Existing clinical guidelines on hepatitis C recommend follow-up after attaining SVR in patients that had advanced liver fibrosis (F3/F4) prior to HCV treatment because of the risk of HCC. Further surveillance of cirrhotic patients is also recommended as HCC development risk prevails [37–40]. However, elements such as advanced age, high degree of liver dysfunction, persistence of necroinflammatory activity markers, comorbidity (metabolic syndrome, etc.) and ethanol consumption, can increase the risk of de novo HCC after achieving SVR [41]. It remains unclear whether regression of liver fibrosis could result in a lower risk of liver cancer and therefore less need of surveillance. Another important issue is how fibrosis is quantified during follow-up after viral eradication. There is a lack of studies using sequential histological examination before and after DAA therapy. Currently fibrosis is evaluated with elastography or serum biomarkers, but the reliability of both techniques has not yet been standardized or fully confirmed for this context. There is evidence that cirrhotic patients with persistent high values of FIB-4/APRI after attaining SVR have a higher risk of developing HCC. In conclusion, ultrasound follow-up every six months is recommended for cirrhotic patients with SVR. Although there still is no solid evidence, it is possible that if a liver biopsy confirms cirrhosis reversion to a less advanced state of fibrosis, further follow-up might not be necessary.

There is not much information available on the risk of developing HCC after HCV eradication on patients with F3 fibrosis stage before treatment.

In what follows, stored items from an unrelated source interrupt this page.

(** * A shallow embedding of the multiplayer world client (src/game.js)

    The class [GameClient] keeps all of its state in the fields of [this];
    every method is embedded as a function on an explicit state record, and
    what a method does to the browser (socket sends, timers, animation-frame
    requests, console errors) is appended to a chronological trace.

    JavaScript numbers are embedded twice.  [JsNum] has exact rationals
    and one extra value for NaN, which is what arithmetic on an absent
    ([undefined]) field of a player record produces; it serves the
    statements that do not depend on how a result is rounded.  [Double]
    rounds every result to the nearest double, as the code does, and
    serves the statements that do. *)

From Stdlib Require Import QArith Qminmax Lqa.
From stdpp Require Import gmap strings list fin_maps.

Local Open Scope string_scope.
Local Open Scope list_scope.

(** ** Numbers *)

Module JsNum.

Inductive num : Type :=
| NaN
| Num (q : Q).

(** [a == b] on numbers: equal values, whatever fraction represents them;
    NaN equals nothing. *)
Definition eq_num (a b : num) : Prop :=
  match a, b with
  | Num p, Num q => (p == q)%Q
  | _, _ => False
  end.

Definition of_field (o : option Q) : num :=
  match o with
  | Some q => Num q
  | None => NaN
  end.

Definition lift2 (f : Q -> Q -> Q) (a b : num) : num :=
  match a, b with
  | Num p, Num q => Num (f p q)
  | _, _ => NaN
  end.

Definition add : num -> num -> num := lift2 Qplus.
Definition sub : num -> num -> num := lift2 Qminus.
Definition div : num -> num -> num := lift2 Qdiv.
Definition neg (a : num) : num :=
  match a with
  | Num p => Num (- p)
  | NaN => NaN
  end.

(** [Math.max] and [Math.min] return NaN as soon as one argument is NaN. *)
Definition max : num -> num -> num := lift2 Qmax.
Definition min : num -> num -> num := lift2 Qmin.

(** [a <= b] and [a >= b]; every comparison with NaN is false. *)
Definition leb (a b : num) : bool :=
  match a, b with
  | Num p, Num q => Qle_bool p q
  | _, _ => false
  end.
Definition geb (a b : num) : bool := leb b a.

Current data suggests that this risk is low (0.16−0.34% annually), which would mean that ultrasound surveillance is not a cost-effective strategy [5,42,43]. Therefore, it would be necessary to evaluate the individual risk of each subject. Another concern is that there is not a clear limit between F3 and F4 stages of liver cirrhosis on non-invasive diagnostic techniques. Guidelines on HCC from different scientific societies make different recommendations [39,43,44]. In this manner, EASL (European Association for the Study of the Liver) and ESMO (European Society for Medical Oncology) suggest follow-up in F3 fibrosis patients while AASLD (American Association for Study of Liver Diseases) states that no further procedure is required. In consequence, until further evidence, a surveillance strategy such as the one followed by cirrhotic patients (an ultrasound biannually) could be suggested for patients with F3 fibrosis.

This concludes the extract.